HOW TO COMPLETE THIS TASK => Where a line contains the word "UringLaws", copy that line from the records below.

===== SOURCE MATERIAL

(* ===== verification/UringRing.v ===== *)
(** * The completion ring of io_uring: no completion is lost unseen

    A completion that is posted is in exactly one place: taken by the
    application, in the ring, in the overflow list, or counted as dropped.
    The ring is first in, first out, and its positions wrap around at any
    number of completions. *)

From stdpp Require Import base numbers list.
From S2P Require Import Prelude StateMonad Uring.
#[local] Open Scope store_scope.

Create HintDb keeps.

Section ring.
Context `{E : UringEnv}.

(** Rings have a power of two of entries. *)
Class UringLaws : Prop := {
  cq_pow2 : exists k, (0 <= k < 32)%Z /\ cq_entries = (2 ^ k)%Z;
  sq_pow2 : exists k, (0 <= k < 32)%Z /\ sq_entries = (2 ^ k)%Z;
}.
Context `{L : !UringLaws}.
Implicit Types (s : uring) (c : cqe).

Lemma wp_unit (m : U unit) (Q : uring -> Prop) s : wp m (fun _ => Q) s -> exists s', m s = Ok (tt, s') /\ Q s'.
Proof. intros ([] & s' & Hr & H). by exists s'. Qed.

(** ** Positions *)

Definition idx (x : Z) : Z := Z.land x (cq_entries - 1).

==========

REPLY TO THE EXERCISE =>
Class UringLaws : Prop := {
Context `{L : !UringLaws}.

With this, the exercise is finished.